» Task description: Copy exactly the lines from the first line of the records below through the line containing "get_public_key_loop budget reties w = (inr PNone, advance", including both, and nothing else.

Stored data
Start of Block
(** A run of the loop either uses up its budget on failures and gives
    [None] with the cache untouched, or stops at the first fetch that
    returns and caches what it returned. *)
Lemma get_public_key_loop_run budget reties w :
  exists n evs k,
    (n <= budget)%nat /\ fetches evs = n /\
    Forall (fun ev => is_key_event ev = true) evs /\
    ((k = PNone /\ n = budget /\
      (forall i, (i < budget)%nat -> fetch_fails w i) /\
      get_public_key_loop budget reties w = (inr PNone, advance w n evs) /\
      pacing evs = schedule (fetch_calls w) budget)
     \/
     (exists N, n = S N /\
      (forall i, (i < N)%nat -> fetch_fails w i) /\
      fetch_returns w N k /\
      get_public_key_loop budget reties w = (inr k, set_publicKey k (advance w n evs)) /\
      pacing evs = schedule (fetch_calls w) N ++ [EvFetchPublicKey (N + fetch_calls w)])).
Proof.
  revert reties w. induction budget as [|b IH]; intros reties w.
  - exists O, [EvLog ERROR "failed to get public key in all retries" []], PNone.
    split; [lia|]. split; [reflexivity|]. split; [repeat constructor|].
    left. repeat split; try reflexivity. intros i Hi; lia.
  - set (r := authenticator w (fetch_calls w)).
    destruct (fetch_outcome r) as [e|k] eqn:E.
    + set (w1 := advance w 1
                   (fetch_events (fetch_calls w) r ++
                    [EvLog ERROR "could not get public key from frontegg, retry number - "
                       [LNat (S reties); LExc e]; EvSleep (SecInt 1)])).
      assert (Hstep : get_public_key_loop (S b) reties w =
                      get_public_key_loop b (S reties) w1).
      { cbn [get_public_key_loop]. unfold try_except at 1, bind at 1.
        rewrite fetch_public_key_run. fold r. rewrite E.
        unfold bind, log, sleep, modify. rewrite !emit_advance.
        rewrite <- app_assoc. reflexivity. }
      destruct (IH (S reties) w1) as (n & evs & k & Hn & Hf & Hk & Hcase).
      exists (S n), (fetch_events (fetch_calls w) r ++
                [EvLog ERROR "could not get public key from frontegg, retry number - "
                   [LNat (S reties); LExc e]; EvSleep (SecInt 1)] ++ evs), k.
      split; [lia|]. split.
      { rewrite fetches_app, fetches_fetch_events.
        unfold fetches in *. simpl. now rewrite Hf. }
      split.
      { apply Forall_app; split; [apply key_events_fetch_events|].
        repeat constructor. exact Hk. }
      assert (Hfirst : fetch_fails w 0).
      { exists e. exact E. }
      destruct Hcase as [(-> & -> & Hall & Hrun & Hp) | (N & -> & Hall & Hret & Hrun & Hp)].
      * left. repeat split; try reflexivity.
        -- intros [|i] Hi; [exact Hfirst|].
           replace (S i) with (i + 1)%nat by lia.
           eapply fetch_fails_shift, Hall. lia.
        -- rewrite Hstep, Hrun. unfold w1. rewrite advance_advance, <- app_assoc.
           replace (b + 1)%nat with (S b) by lia. reflexivity.
        -- rewrite pacing_app, pacing_fetch_events. cbn [app].
           change (pacing (?a :: ?b :: evs)) with (EvSleep (SecInt 1) :: pacing evs).
           rewrite Hp. reflexivity.
      * right. exists (S N). repeat split; try reflexivity.
        -- intros [|i] Hi; [exact Hfirst|].
           replace (S i) with (i + 1)%nat by lia.
           eapply fetch_fails_shift, Hall. lia.
        -- replace (S N) with (N + 1)%nat by lia.
           eapply fetch_returns_shift, Hret.
        -- rewrite Hstep, Hrun. unfold w1. rewrite advance_advance, <- app_assoc.
           replace (S N + 1)%nat with (S (S N)) by lia. reflexivity.
        -- rewrite pacing_app, pacing_fetch_events. cbn [app].
           change (pacing (?a :: ?b :: evs)) with (EvSleep (SecInt 1) :: pacing evs).
           rewrite Hp. cbn [schedule app]. unfold w1; simpl.
           repeat f_equal. lia.
    + exists 1%nat, (fetch_events (fetch_calls w) r), k.
      split; [lia|]. split; [apply fetches_fetch_events|].
      split; [apply key_events_fetch_events|].
      right. exists O. repeat split; try reflexivity.
      * intros i Hi; lia.
      * exact E.
      * cbn [get_public_key_loop]. unfold try_except at 1, bind at 1.
        rewrite fetch_public_key_run. fold r. rewrite E. reflexivity.
      * apply pacing_fetch_events.
Qed.

Lemma get_public_key_cached w :
  truthy (publicKey w) = true -> get_public_key w = (inr (publicKey w), w).
Proof.
  intros H. unfold get_public_key, bind, gets. now rewrite H.
Qed.

Lemma get_public_key_uncached w :
  truthy (publicKey w) = false ->
  get_public_key w =
  get_public_key_loop 10 0
    (advance w 0 [EvLog INFO "could not find public key locally, will fetch public key" []]).
Proof.
  intros H. unfold get_public_key, bind, gets, log, modify. now rewrite H.
Qed.

(** ** What a computation adds to the trace *)

Section Appends.
Context (P : Event -> Prop).

Lemma appends_ret {A} (a : A) : appends P (ret a).
Proof. intros w; exists []; simpl. now rewrite app_nil_r. Qed.

Lemma appends_raise {A} e : appends P (@raise A e).
Proof. intros w; exists []; simpl. now rewrite app_nil_r. Qed.

Lemma appends_lift {A} (o : Outcome A) : appends P (lift o).
Proof. intros w; exists []; simpl. now rewrite app_nil_r. Qed.

Lemma appends_gets {A} (f : World -> A) : appends P (gets f).
Proof. intros w; exists []; simpl. now rewrite app_nil_r. Qed.

Lemma appends_emit ev : P ev -> appends P (modify (emit ev)).
Proof. intros H w; exists [ev]; simpl. split; [reflexivity|]. now constructor. Qed.

Lemma appends_quiet (f : World -> World) :
  (forall w, trace (f w) = trace w) -> appends P (modify f).
Proof. intros H w; exists []; simpl. now rewrite H, app_nil_r. Qed.

Lemma appends_bind {A B} (m : M A) (k : A -> M B) :
  appends P m -> (forall a, appends P (k a)) -> appends P (bind m k).
Proof.
  intros Hm Hk w. unfold bind. destruct (Hm w) as (e1 & T1 & F1).
  destruct (m w) as [[e|a] w1]; simpl in *.
  - now exists e1.
  - destruct (Hk a w1) as (e2 & T2 & F2). exists (e1 ++ e2).
    rewrite T2, T1, app_assoc. split; [reflexivity|]. now apply Forall_app.
Qed.

Lemma appends_try {A} (m : M A) (h : PyExc -> M A) :
  appends P m -> (forall e, appends P (h e)) -> appends P (try_except m h).
Proof.
  intros Hm Hh w. unfold try_except. destruct (Hm w) as (e1 & T1 & F1).
  destruct (m w) as [[e|a] w1]; simpl in *.
  - destruct (Hh e w1) as (e2 & T2 & F2). exists (e1 ++ e2).
    rewrite T2, T1, app_assoc. split; [reflexivity|]. now apply Forall_app.
  - now exists e1.
Qed.
End Appends.

Ltac appends_step :=
  first
    [ apply appends_bind; [|intros ?]
    | apply appends_try; [|intros ?]
    | apply appends_ret
    | apply appends_raise
    | apply appends_lift
    | apply appends_gets
    | apply appends_emit
    | apply appends_quiet; intros ?; reflexivity ].

(** ** The key provider as a whole *)

Lemma fetch_fails_advance0 w evs i :
  fetch_fails (advance w 0 evs) i <-> fetch_fails w i.
Proof. reflexivity. Qed.

Lemma fails_not_returns w i k : fetch_fails w i -> fetch_returns w i k -> False.
Proof.
  intros [e He] Hr. unfold fetch_returns in Hr. congruence.
Qed.

(** With nothing usable cached: ten failures and [None], or the first
    fetch that returns, cached and returned. *)
Lemma get_public_key_run w :
  truthy (publicKey w) = false ->
  exists n evs k,
    (n <= 10)%nat /\ fetches evs = n /\
    Forall (fun ev => is_key_event ev = true) evs /\
    ((k = PNone /\ n = 10%nat /\
      (forall i, (i < 10)%nat -> fetch_fails w i) /\
      get_public_key w = (inr PNone, advance w n evs) /\
      pacing evs = schedule (fetch_calls w) 10)
     \/
     (exists N, n = S N /\
      (forall i, (i < N)%nat -> fetch_fails w i) /\
      fetch_returns w N k /\
      get_public_key w = (inr k, set_publicKey k (advance w n evs)) /\
      pacing evs = schedule (fetch_calls w) N ++ [EvFetchPublicKey (N + fetch_calls w)])).
Proof.
  intros Hc. rewrite (get_public_key_uncached w Hc).
  set (l := EvLog INFO "could not find public key locally, will fetch public key" []).
  destruct (get_public_key_loop_run 10 0 (advance w 0 [l]))
    as (n & evs & k & Hn & Hf & Hk & Hcase).
  exists n, (l :: evs), k. split; [exact Hn|]. split; [exact Hf|].
  split; [constructor; [reflexivity|exact Hk]|].
  destruct Hcase as [(Hk0 & Hn0 & Hall & Hrun & Hp) | (N & HN & Hall & Hret & Hrun & Hp)].
  - left. repeat split; try assumption.
    rewrite Hrun, advance_advance. now rewrite Nat.add_0_r.
  - right. exists N. repeat split; try assumption.
    rewrite Hrun, advance_advance. now rewrite Nat.add_0_r.
Qed.

(** The first fetch that returns decides the run. *)
Lemma get_public_key_first_success w N k :
  truthy (publicKey w) = false ->
  (N < 10)%nat ->
  (forall i, (i < N)%nat -> fetch_fails w i) ->
  fetch_returns w N k ->
  exists evs,
    fetches evs = S N /\
    Forall (fun ev => is_key_event ev = true) evs /\
    get_public_key w = (inr k, set_publicKey k (advance w (S N) evs)) /\
    pacing evs = schedule (fetch_calls w) N ++ [EvFetchPublicKey (N + fetch_calls w)].
Proof.
  intros Hc HN Hall Hret.
  destruct (get_public_key_run w Hc) as (n & evs & k' & Hn & Hf & Hk & Hcase).
  destruct Hcase as [(_ & _ & Hall' & _ & _) | (N' & -> & Hall' & Hret' & Hrun & Hp)].
  - exfalso. eapply fails_not_returns; [apply Hall', HN|exact Hret].
  - assert (N' = N) as ->.
    { destruct (Nat.lt_trichotomy N' N) as [Hlt|[Heq|Hgt]]; [|exact Heq|].
      - exfalso. eapply fails_not_returns; [apply Hall, Hlt|exact Hret'].
      - exfalso. eapply fails_not_returns; [apply Hall', Hgt|exact Hret]. }
    assert (k' = k) as ->.
    { unfold fetch_returns in *. congruence. }
    exists evs. auto.
Qed.

(** When every fetch fails the run ends after the tenth. *)
Lemma get_public_key_all_fail w :
  truthy (publicKey w) = false ->
  (forall i, (i < 10)%nat -> fetch_fails w i) ->
  exists evs,
    fetches evs = 10%nat /\
    Forall (fun ev => is_key_event ev = true) evs /\
    get_public_key w = (inr PNone, advance w 10 evs) /\
    pacing evs = schedule (fetch_calls w) 10.
Proof.
  intros Hc Hall.
  destruct (get_public_key_run w Hc) as (n & evs & k' & Hn & Hf & Hk & Hcase).
  destruct Hcase as [(_ & -> & _ & Hrun & Hp) | (N' & -> & Hall' & Hret' & Hrun & Hp)].
  - exists evs. auto.
  - exfalso. eapply fails_not_returns; [apply Hall|exact Hret']. lia.
Qed.

(** In every case the call returns, having fetched at most ten times
    and touched nothing but the cache, the counter and the trace. *)
Lemma get_public_key_total w :
  exists k n evs o,
    get_public_key w = (inr k, with_key o (advance w n evs)) /\
    (n <= 10)%nat /\ fetches evs = n /\
    Forall (fun ev => is_key_event ev = true) evs /\
    (truthy (publicKey w) = true -> k = publicKey w /\ n = O /\ evs = []).
Proof.
  destruct (truthy (publicKey w)) eqn:Hc.
  - exists (publicKey w), O, [], None. rewrite (get_public_key_cached w Hc).
    simpl. rewrite advance_zero. repeat split; auto; lia.
  - destruct (get_public_key_run w Hc) as (n & evs & k & Hn & Hf & Hk & Hcase).
    destruct Hcase as [(-> & _ & _ & Hrun & _) | (N & _ & _ & _ & Hrun & _)].
    + exists PNone, n, evs, None. repeat split; auto; discriminate.
    + exists k, n, evs, (Some k). repeat split; auto; discriminate.
Qed.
End of Block
» Answer space:
(** A run of the loop either uses up its budget on failures and gives
    [None] with the cache untouched, or stops at the first fetch that
    returns and caches what it returned. *)
Lemma get_public_key_loop_run budget reties w :
  exists n evs k,
    (n <= budget)%nat /\ fetches evs = n /\
    Forall (fun ev => is_key_event ev = true) evs /\
    ((k = PNone /\ n = budget /\
      (forall i, (i < budget)%nat -> fetch_fails w i) /\
      get_public_key_loop budget reties w = (inr PNone, advance w n evs) /\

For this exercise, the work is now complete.